L’océan noir / William Wilson

4 février > 13 juin 2010

 

Abomey est la capitale historique de la République du Bénin (ex-Dahomey). L’ancien royaume du Danxomé a compté une dynastie de treize rois de 1600 à 1900. Ces rois ont institué des arts de cour en réunissant autour d’eux fondeurs de bronze, musiciens, danseurs, conteurs, sculpteurs et des teinturiers. Au fil des siècles, des familles se sont établies autour des palais, souches des différents quartiers de la ville d’aujourd’hui. Et ce royaume du Danxomé, dont les rois juraient en montant sur le trône d’accroître le territoire, développa une culture forte tout en semant la terreur aux alentours. Ses armées, dont celle des Amazones, étaient tout aussi redoutées que les pouvoirs magiques pratiqués dans les liturgies religieuses dédiées aux Vodouns. Le rôle des tenturiers était de mettre en image les hauts faits du Roi, de répandre largement son blason et sa gloire tout en inspirant l’effroi à ses ennemis. C’est cette tradition artistique et ce savoir faire que l’artiste est allé rechercher au Bénin, patrie de sa grand-mère, négociante de tissus à Cotonou, native de Ouidah et elle-même descendante d’esclaves brésiliens revenus au pays dès le début du 18ème siècle.
Sur chaque tenture figure un pictogramme Adinkra. Cet ensemble de symboles visuels a été créé depuis des siècles par les Akan de l’actuel Ghana et demeure en constante évolution. Il énonce des concepts, des aphorismes aptes à transmettre la philosophie, l’éthique et les croyances qui sont le fondement même de toute société humaine. Ornements originellement réservés aux linceuls, on les trouve désormais sur les vêtements, les murs ou les portes des maisons et tant d’autres objets rituels ou profanes.

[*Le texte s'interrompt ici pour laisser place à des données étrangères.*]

(** * Soil monitor: ingestion, storage and aggregation layer of [app.py]

    A shallow embedding of the data path of the Flask application:
    [validate_temp], [TemperatureDataManager] ([add_reading],
    [_format_timestamp], [get_recent_readings], [get_statistics]) and the
    routes [submit] and [get_debug_info], followed by the properties of
    that code.

    Conventions of the embedding.
    - Python exceptions are values of [exn]; a computation that may raise has
      type [outcome A]; a method that also reads or writes the manager's
      cache or the SQLite table has type [M A] (state passing).
    - A JSON payload is a value of [json].  A Python [float] is a [pyfloat]:
      nan, an infinity, or a finite value carried as the exact rational it
      denotes.  REAL arithmetic ([statistics.mean], [round]) is carried out
      on those rationals; rounding to binary64 is outside the model.
    - A [datetime] (the value of [datetime.now()], the text
      [%Y-%m-%d %H:%M:%S] kept in the [timestamp] column) is a whole number
      of seconds on the server's local time line, counted from
      0001-01-01 00:00:00; the text form orders as the second count does
      (years of four digits; [strftime] may not pad earlier ones).
      A reading of [datetime.now()] is taken in whole seconds: rounded
      down where it is formatted, up where it bounds a window.  A reading
      of [time.time()] is a rational number of seconds.
    - The two parsers of the Python runtime that the code calls,
      [float(str)] and [datetime.fromisoformat], are parameters of the
      development.
    - Whether SQLite can be reached is an input of every operation
      ([db_status]): each operation opens its own connection.
    - Requests are handled one at a time: an operation runs to its end
      before the next one starts. *)

From Stdlib Require Import ZArith QArith Qround Qabs Lqa.
From Stdlib Require Import String Ascii List Bool Lia.
From stdpp Require Import gmap strings pretty sorting.

Set Warnings "-register-all".
Local Open Scope Z_scope.

(** ** Exceptions and the two monads *)

Inductive exn : Type :=
| TypeError
| ValueError
| OverflowError
| AttributeError
| StopIteration
| OperationalError     (* sqlite3: database unreachable or locked *)
| InterfaceError.      (* sqlite3: a bound parameter has an unsupported type
                          (ProgrammingError from Python 3.11 on) *)

Inductive outcome (A : Type) : Type :=
| Return (a : A)
| Raise (e : exn).
Arguments Return {A} a.
Arguments Raise {A} e.

Global Instance outcome_ret : MRet outcome := @Return.
Global Instance outcome_bind : MBind outcome := λ A B f c,
  match c with
  | Return a => f a
  | Raise e => Raise e
  end.

(** [try: body except <handled>: handler] *)
Definition catch {A} (body : outcome A) (handler : exn → outcome A) : outcome A :=
  match body with
  | Return a => Return a
  | Raise e => handler e
  end.

Definition raised {A} (c : outcome A) : bool :=
  match c with Return _ => false | Raise _ => true end.

(** ** Python floats and JSON values *)

Inductive pyfloat : Type :=
| FNaN
| FInf (negative : bool)
| FFinite (q : Q).

Inductive json : Type :=
| JNull
| JBool (b : bool)
| JInt (z : Z)
| JFloat (f : pyfloat)
| JStr (s : string)
| JList (xs : list json)
| JDict (kvs : list (string * json)).

(** Truth value of an object ([if x], [not x]). *)
Definition truthy (v : json) : bool :=
  match v with
  | JNull => false
  | JBool b => b
  | JInt z => negb (z =? 0)
  | JFloat (FFinite q) => negb (Qeq_bool q 0)
  | JFloat _ => true
  | JStr s => negb (String.eqb s "")
  | JList xs => match xs with [] => false | _ => true end
  | JDict kvs => match kvs with [] => false | _ => true end
  end.

(** [v == s] for a string literal [s]: only a [str] equals a [str]. *)
Definition eq_str (v : json) (s : string) : bool :=
  match v with
  | JStr t => String.eqb t s
  | _ => false
  end.

Definition is_none {A} (o : option A) : bool :=
  match o with None => true | Some _ => false end.

Fixpoint assoc (k : string) (kvs : list (string * json)) : option json :=
  match kvs with
  | [] => None
  | (k', v) :: rest => if String.eqb k' k then Some v else assoc k rest
  end.

(** [d.get(k)]: the value, [None] when the key is missing; an object that
    is no dict has no attribute [get]. *)
Definition py_get (d : json) (k : string) : outcome json :=
  match d with
  | JDict kvs => Return (default JNull (assoc k kvs))
  | _ => Raise AttributeError
  end.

William Adjété Fred WILSON-BAHUN, noms et prénoms qui résument à eux seuls toute la complexité de l’Histoire. Au seuil de ce voyage, je ne me pose cependant ni en historien, ni en pédagogue, mais avant tout en artiste et en témoin vivant. Depuis de longues années, j’ai le désir de conter l’Histoire qui relie mes ancêtres africains à mes ancêtres européens, à travers les siècles. Une manière aussi de concilier les deux origines qui cohabitent en moi, de mieux les comprendre, de les inscrire dans le temps et dans une mémoire commune, en partage. Le survol d’une si longue période historique ne m’a semblé possible qu’en donnant à voir une sorte de puzzle d’images en métaphores, des séquences successives sorties de leurs boîtes et disposées dans l’ordre chronologique. J’ai choisi pour cela un support matériel précis, en prise directe avec mon propos : des tentures de tissus, sortes de ‘collages’ textiles rebrodés, réalisées à Abomey, l’ancienne capitale du Royaume du Danxomé située dans l’actuelle République du Bénin. Une technique intimement liée à l’histoire africaine puisqu’elle est pratiquée par les artisans d’Abomey, depuis le 17ème siècle et plus précocement encore chez les Ashantis du Ghana. Mais ce voyageur c’est vous aussi, lecteurs et regardeurs, que j’invite à parcourir avec moi cet Océan Noir, sur les traces d’un passé loin d’être révolu, puisqu’il recèle les clefs de notre compréhension des sociétés d’Europe, d’Afrique et des Diasporas d’Amérique, qui, par leur métissage culturel et génétique issu des trois continents, sont devenues notre environnement quotidien pour le meilleur et pour le pire. D’une influence durable, il fonde les sociétés multiraciales qui s’érigent sous nos yeux, en un faisceau de relations entrecroisées, produisant merveilles ou catastrophes: selon ce que nous sommes ou ce que nous en ferons.